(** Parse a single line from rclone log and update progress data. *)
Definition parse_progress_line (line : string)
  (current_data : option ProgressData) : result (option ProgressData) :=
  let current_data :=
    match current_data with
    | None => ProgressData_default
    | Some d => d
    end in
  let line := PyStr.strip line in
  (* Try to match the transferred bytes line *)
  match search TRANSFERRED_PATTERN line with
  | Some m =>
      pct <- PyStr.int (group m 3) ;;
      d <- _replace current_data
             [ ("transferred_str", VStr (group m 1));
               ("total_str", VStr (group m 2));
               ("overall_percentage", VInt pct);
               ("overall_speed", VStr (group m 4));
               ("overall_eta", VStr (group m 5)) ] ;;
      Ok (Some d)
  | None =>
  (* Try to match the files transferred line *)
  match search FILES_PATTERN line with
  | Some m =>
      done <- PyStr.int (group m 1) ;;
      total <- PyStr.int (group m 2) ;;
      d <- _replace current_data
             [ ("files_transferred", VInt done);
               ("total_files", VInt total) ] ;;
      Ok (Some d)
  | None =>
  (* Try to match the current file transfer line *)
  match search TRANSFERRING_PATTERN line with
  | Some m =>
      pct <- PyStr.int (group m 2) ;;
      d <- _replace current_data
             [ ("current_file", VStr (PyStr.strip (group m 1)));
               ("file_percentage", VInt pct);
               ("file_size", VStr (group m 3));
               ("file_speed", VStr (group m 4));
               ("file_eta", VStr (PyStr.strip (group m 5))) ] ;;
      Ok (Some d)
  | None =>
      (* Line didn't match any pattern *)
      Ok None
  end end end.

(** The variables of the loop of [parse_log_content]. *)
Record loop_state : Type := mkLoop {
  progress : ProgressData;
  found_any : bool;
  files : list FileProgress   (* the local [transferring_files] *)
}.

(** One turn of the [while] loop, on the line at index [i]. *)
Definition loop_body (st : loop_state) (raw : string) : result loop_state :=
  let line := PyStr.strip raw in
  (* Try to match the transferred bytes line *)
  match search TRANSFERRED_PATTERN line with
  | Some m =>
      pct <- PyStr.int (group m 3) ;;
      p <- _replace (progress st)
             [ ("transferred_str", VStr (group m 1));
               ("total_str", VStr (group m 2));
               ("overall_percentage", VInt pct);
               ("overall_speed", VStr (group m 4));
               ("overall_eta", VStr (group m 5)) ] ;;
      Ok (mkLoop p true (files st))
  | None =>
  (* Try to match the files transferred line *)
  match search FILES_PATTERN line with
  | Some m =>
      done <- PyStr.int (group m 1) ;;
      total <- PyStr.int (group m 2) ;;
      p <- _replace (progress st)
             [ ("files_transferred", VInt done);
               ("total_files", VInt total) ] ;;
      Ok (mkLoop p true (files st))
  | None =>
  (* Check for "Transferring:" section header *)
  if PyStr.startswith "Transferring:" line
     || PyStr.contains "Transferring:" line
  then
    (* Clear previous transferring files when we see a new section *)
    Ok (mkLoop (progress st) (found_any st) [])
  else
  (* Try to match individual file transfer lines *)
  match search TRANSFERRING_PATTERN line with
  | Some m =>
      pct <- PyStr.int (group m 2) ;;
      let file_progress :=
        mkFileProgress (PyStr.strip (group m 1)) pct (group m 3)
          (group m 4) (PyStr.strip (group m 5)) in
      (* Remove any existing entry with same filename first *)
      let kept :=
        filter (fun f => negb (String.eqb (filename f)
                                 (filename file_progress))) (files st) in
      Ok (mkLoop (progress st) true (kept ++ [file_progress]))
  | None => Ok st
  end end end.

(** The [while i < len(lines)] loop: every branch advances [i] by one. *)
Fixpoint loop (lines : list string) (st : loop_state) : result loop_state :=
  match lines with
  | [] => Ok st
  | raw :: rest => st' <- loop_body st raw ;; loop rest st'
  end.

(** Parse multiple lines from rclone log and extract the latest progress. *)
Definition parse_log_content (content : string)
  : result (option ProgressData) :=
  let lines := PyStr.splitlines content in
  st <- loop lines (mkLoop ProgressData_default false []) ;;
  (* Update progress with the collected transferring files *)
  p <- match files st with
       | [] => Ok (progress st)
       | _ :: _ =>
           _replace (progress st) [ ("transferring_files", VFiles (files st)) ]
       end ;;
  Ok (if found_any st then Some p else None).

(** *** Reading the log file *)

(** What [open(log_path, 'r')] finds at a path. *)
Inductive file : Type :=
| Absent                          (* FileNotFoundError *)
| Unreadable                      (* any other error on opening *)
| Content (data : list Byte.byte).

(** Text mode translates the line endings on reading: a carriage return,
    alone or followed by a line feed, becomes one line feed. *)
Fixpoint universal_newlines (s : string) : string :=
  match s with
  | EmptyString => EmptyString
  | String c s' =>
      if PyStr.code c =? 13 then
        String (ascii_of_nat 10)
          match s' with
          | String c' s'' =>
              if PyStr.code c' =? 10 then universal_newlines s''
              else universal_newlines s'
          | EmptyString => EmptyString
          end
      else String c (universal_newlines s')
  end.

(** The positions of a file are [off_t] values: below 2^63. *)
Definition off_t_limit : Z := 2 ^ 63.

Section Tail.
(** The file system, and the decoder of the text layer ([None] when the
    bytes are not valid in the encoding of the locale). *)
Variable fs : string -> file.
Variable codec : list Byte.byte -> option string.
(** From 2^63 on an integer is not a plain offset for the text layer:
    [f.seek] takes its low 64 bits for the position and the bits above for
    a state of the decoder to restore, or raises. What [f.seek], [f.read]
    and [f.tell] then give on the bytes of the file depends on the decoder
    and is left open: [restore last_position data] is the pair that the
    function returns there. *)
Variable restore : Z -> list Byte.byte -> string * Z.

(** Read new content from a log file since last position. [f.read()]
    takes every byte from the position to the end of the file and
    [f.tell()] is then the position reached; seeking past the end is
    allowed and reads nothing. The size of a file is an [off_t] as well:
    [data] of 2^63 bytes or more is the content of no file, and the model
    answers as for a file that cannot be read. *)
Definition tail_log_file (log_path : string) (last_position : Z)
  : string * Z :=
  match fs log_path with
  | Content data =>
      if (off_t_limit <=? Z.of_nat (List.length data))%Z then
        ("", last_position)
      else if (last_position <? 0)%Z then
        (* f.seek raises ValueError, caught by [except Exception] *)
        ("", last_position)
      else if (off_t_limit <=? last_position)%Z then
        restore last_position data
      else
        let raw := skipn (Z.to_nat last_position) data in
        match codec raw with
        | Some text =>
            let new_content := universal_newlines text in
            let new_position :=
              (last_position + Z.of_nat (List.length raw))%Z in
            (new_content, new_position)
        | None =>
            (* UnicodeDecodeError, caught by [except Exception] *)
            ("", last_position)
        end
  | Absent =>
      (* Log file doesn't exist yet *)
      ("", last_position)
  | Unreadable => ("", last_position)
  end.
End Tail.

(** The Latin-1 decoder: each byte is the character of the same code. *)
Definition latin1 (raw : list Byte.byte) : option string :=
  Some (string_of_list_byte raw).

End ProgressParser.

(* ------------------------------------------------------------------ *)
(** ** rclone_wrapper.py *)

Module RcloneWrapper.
┄┄┄┄┄┄┄┄┄┄┄┄┄┄┄┄┄┄┄┄
— WHAT IS NEEDED —
Copy the entries above exactly, but only from the line holding "Inductive file : Type" through the line holding "String c' s'' =>", both included.

— SOLVED PROBLEM —
Inductive file : Type :=
| Absent                          (* FileNotFoundError *)
| Unreadable                      (* any other error on opening *)
| Content (data : list Byte.byte).

(** Text mode translates the line endings on reading: a carriage return,
    alone or followed by a line feed, becomes one line feed. *)
Fixpoint universal_newlines (s : string) : string :=
  match s with
  | EmptyString => EmptyString
  | String c s' =>
      if PyStr.code c =? 13 then
        String (ascii_of_nat 10)
          match s' with
          | String c' s'' =>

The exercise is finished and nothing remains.